With Dash’s exit, only TeleNav and Best Buy, under the Insignia brand, now sell an Internet-connected PND. Notably absent from the sector are leading PND brands, who claim that consumers are in no mood to spend money on service fees or high-end PNDs at the moment.
But TeleNav said it is not relying on mainstream consumers and is aiming instead its device at the business traveler who is a heavy PND user, said SalDhanani marketing senior director for the company.
The TeleNav Shotgun has a 4.3-inch screen and offers a pedestrian mode. It includes a GSM SIM card modem and offers text-to-speech pronunciation of street names. It also lets users plot several routes on a home PC and send them to the Shotgun.
The Shotgun will not offer “traffic probe” capability initially, but TeleNav may add the feature in the down the road.
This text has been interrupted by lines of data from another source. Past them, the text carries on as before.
(** X10 on two SSD configurations that differ in the author count, the
    backbone name, the author switch and every anchor flag. *)
Lemma create_model_single_stage_reads_only_pretrained_witness :
  let args := Defaults.plain "ssd" "vgg16" true true in
  let args' := Defaults.seven_sizes "ssd" "resnet50" in
  (Args.model args = "ssd" /\ Args.model args' = Args.model args
   /\ Args.pretrained args' = Args.pretrained args)
  /\ create_model (torchvision := Defaults.library) 5 0 args' =
     create_model (torchvision := Defaults.library) 5 7 args.
Proof.
  split; [repeat split|].
  exact (create_model_single_stage_reads_only_pretrained
           (torchvision := Defaults.library) 5 7 0
           (Defaults.plain "ssd" "vgg16" true true)
           (Defaults.seven_sizes "ssd" "resnet50")
           (or_intror eq_refl) eq_refl eq_refl).
Defined.

(** X11 on an architecture outside the enumeration. *)
Lemma create_model_unsupported_does_nothing_witness :
  let args := Defaults.plain "yolo" "resnet50" true false in
  supported args = false
  /\ trace (create_model (torchvision := Defaults.library) 5 7 args) = [].
Proof.
  split; [reflexivity|].
  exact (create_model_unsupported_does_nothing
           (torchvision := Defaults.library) 5 7
           (Defaults.plain "yolo" "resnet50" true false) eq_refl).
Defined.

(** X12 on a MobileNet configuration with seven sizes. *)
Lemma create_model_builds_before_rejecting_anchors_witness :
  let args := Defaults.seven_sizes "fasterrcnn" "mobilenet" in
  (supported args = true /\ rejected_anchors args = true)
  /\ exists builder,
       trace (create_model (torchvision := Defaults.library) 5 7 args) =
       [ ev_build builder (Some "DEFAULT");
         ev_print "Number of sizes must be equal to 5" ].
Proof.
  split; [split; reflexivity|].
  exact (create_model_builds_before_rejecting_anchors
           (torchvision := Defaults.library) 5 7
           (Defaults.seven_sizes "fasterrcnn" "mobilenet") eq_refl eq_refl).
Defined.

(** X13 on the backbone name [resnet50v2]. *)
Lemma create_model_backbone_selects_builder_witness :
  let args := Defaults.plain "fasterrcnn" "resnet50v2" false false in
  let r := create_model (torchvision := Defaults.library) 5 7 args in
  (Args.model args = "fasterrcnn" /\ Args.backbone args = "resnet50v2")
  /\ builds (trace r) = [("fasterrcnn_resnet50_fpn_v2", None)]
  /\ heap r =
     Some (fasterrcnn (heap (create_fasterrcnn 5 7 Defaults.resnet50_fpn args))).
Proof.
  split; [split; reflexivity|].
  exact (proj1 (proj2 (create_model_backbone_selects_builder
                         (torchvision := Defaults.library) 5 7
                         (Defaults.plain "fasterrcnn" "resnet50v2" false false) eq_refl))
           eq_refl).
Defined.

(** X14 on the six layers of SSD300 over VGG16. *)
Lemma create_ssd300_keeps_layer_inputs_witness :
  let args := Defaults.plain "ssd" "vgg16" true false in
  let after := heap (create_ssd300 (torchvision := Defaults.library) 5 args) in
  let new_layers :=
    SSDClassificationHead.module_list (SSDHead.classification_head (SSD.head after)) in
  List.length
    (SSDClassificationHead.module_list
       (SSDHead.classification_head (SSD.head Defaults.ssd_model))) =
  List.length (DefaultBoxGenerator.aspect_ratios (SSD.anchor_generator Defaults.ssd_model))
  /\ map Conv2d.in_channels new_layers = [512; 1024; 512; 256; 256; 256]
  /\ map Conv2d.out_channels new_layers = [20; 30; 30; 30; 20; 20]
  /\ SSDHead.regression_head (SSD.head after) = nn_module "SSDRegressionHead"
  /\ SSD.backbone after = nn_module "vgg16".
Proof.
  split; [reflexivity|].
  exact (create_ssd300_keeps_layer_inputs
           (torchvision := Defaults.library) 5
           (Defaults.plain "ssd" "vgg16" true false) eq_refl).
Defined.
The “probe” feature, first introduced by Dash, lets a PND create traffic reports by monitoring the travel speeds of its users, thereby turning each unit into a “traffic probe.” It pools the data and then issues traffic updates to its users. The catch in this model is that many probes would need to be on the road to create reliable full-scale traffic reports. TeleNav has an advantage here, as it already has tens of thousands or more customers in the field that use its navigation on cellphones, and these could be switched over to probes as well, it said.
When asked to specify the number of TeleNav GPS cellphone users, the company declined to comment. But when asked if the number was more than 100,000, Dhanani said, “Yes.” TeleNav provides GPS service for AT&T, Sprint, T-Mobile and Alltel.
TeleNav is aware of the economic challenges for high-end PNDs or PNDs requiring monthly service charges, but it decided to enter the market because it found that 30 percent of consumers would consider buying both GPS cellphones and PNDs, according to In-Stat, said Dhanani.
TeleNav is also offering its connected-PND platform to other suppliers under a private-label agreement.